Once you know these games, you’ll think to yourself, “I could never do that”. That’s what draws people to sports. People think “I could never do what Sidney Crosby did.” Well, you can’t do what HerO does either. That’s what I think makes it a little bit more impressive. I think once people start to see it and see the fan base, they will start to understand it.

Do people ever get converted at Barcraft?

Just last week we held one at Seneca College and there was a girl there who just got off work and asked what was going on. So I explained it to her, and it turned out that she used to play RTS [real-time strategy] games! She was instantly converted. She came by the next day for the finals and watched it for 10 hours.

Speaking of girls, I think you know where I’m going with this, but do girls go to these events?

Well, I’m not going to say it’s anywhere near 50:50. A lot of them come with their boyfriends or friends. But there are still a good number of them out there who do get into it. For many people, I think it starts with playing World of Warcraft and then they get into other Blizzard games.

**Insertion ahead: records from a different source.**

Lemma includes_joinWith (sep : string) (f : string -> string)
    (l : list string) (p : string) :
  In p l -> includes (joinWith sep (map f l)) (f p) = true.
Proof.
  induction l as [|a l IH]; intros []; cbn [map joinWith].
  - subst a. destruct (map f l).
    + apply includes_startsWith, startsWith_refl.
    + apply includes_here.
  - destruct (map f l) eqn:E; [destruct l; [contradiction | discriminate]|].
    rewrite <- E. apply includes_app_r, includes_app_r. rewrite E in *.
    now apply IH.
Qed.

(** X13.  The errors are self-describing.  The message of a
    FilterNotFoundError quotes the filter name and has a line for every
    searched path; that of an UnsupportedFormatError quotes the format as it
    was given; that of a DefaultsFileError carries the reason and, in
    parentheses, the path when it is not empty. *)
Theorem error_messages_carry_their_subject :
  (forall name paths,
     includes (message (FilterNotFoundError name paths))
       (dq ++ name ++ dq) = true /\
     forall p, In p paths ->
       includes (message (FilterNotFoundError name paths)) ("  - " ++ p)
         = true) /\
  (forall format context,
     includes (message (UnsupportedFormatError format context))
       (dq ++ format ++ dq) = true) /\
  (forall reason path,
     includes (message (DefaultsFileError reason path)) reason = true /\
     (truthy path = true ->
        includes (message (DefaultsFileError reason path))
          ("(" ++ or_str path EmptyString ++ ")") = true)).
Proof.
  split; [|split].
  - intros name paths. split.
    + cbn [message FilterNotFoundError].
      apply (includes_app_r "Filter ").
      rewrite quoted_prefix. apply includes_here.
    + intros p Hp. cbn [message FilterNotFoundError].
      do 6 apply includes_app_r. apply includes_app_l.
      now apply (includes_joinWith nl (fun q => "  - " ++ q) paths p).
  - intros format context. cbn [message UnsupportedFormatError].
    apply (includes_app_r "Unsupported format: ").
    rewrite quoted_prefix. apply includes_here.
  - intros reason path. split.
    + cbn [message DefaultsFileError].
      do 3 apply includes_app_r. apply includes_startsWith, startsWith_refl.
    + intro Hp. destruct path as [[|c f]|]; try discriminate.
      cbn [message DefaultsFileError truthyStr or_str].
      apply (includes_app_r "Defaults file error").
      apply includes_app_l.
      change (" (" ++ String c f ++ ")") with (" " ++ "(" ++ String c f ++ ")").
      apply (includes_app_r " "). apply includes_startsWith, startsWith_refl.
Qed.

Lemma error_messages_carry_their_subject_witness :
  includes (message (FilterNotFoundError "wc.lua" ["/work/wc.lua"; "/f/wc.lua"]))
    "  - /f/wc.lua" = true /\
  includes (message (DefaultsFileError "File not found" (Some "d.yaml")))
    "(d.yaml)" = true.
Proof.
  destruct error_messages_carry_their_subject as (Hf & _ & Hd).
  split.
  - apply (proj2 (Hf "wc.lua" ["/work/wc.lua"; "/f/wc.lua"])). cbn. auto.
  - apply (proj2 (Hd "File not found" (Some "d.yaml"))). reflexivity.
Defined.

End MessageProperties.

(* ================================================================= *)
(** ** Defaults-document validator *)

Section DefaultsProperties.
Import Js Errors Effects Defaults Spec Notions.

They try Diablo, then StarCraft, and they find there’s either more depth or that they enjoy that type of game. There’s a pretty decent and growing fan base.

We are trying to be girl-friendly. I know it can be more intimidating for them to step into a bar with 30 dudes or something, but we've definitely got a few girls who are volunteers. We're trying to make it more hospitable and not sexist.

Are some of the stereotypes of the gaming culture true? Are there any basement dwellers?

Oh yeah. Totally. It’s really bright now.


Well, no. I live above ground.

But seriously, what stereotypes are there and are they true?

Some of them are true. I think the first one is that people always assume that we’re anti-social and can’t interact with people. I think that goes directly against the purpose of Barcraft. Not to say that some gamers aren’t anti-social. Just the fact that we’re doing this and have people out shows a willingness to socialize and meet others. And also the fact that we’re hosting in-person events sort of breaks down that stereotype. We’ve made a lot of good friends this way and people get to know each other. You get more out of these games when there is that social element.

What does organizing barcraft mean to you?

It’s fun. It means meeting a lot of people. It’s giving back to the community. I’ve always played video games and now I’m in a position to help out and bring business experience to eSports in Canada. I think the more engaged you are in something, the more you get out of it.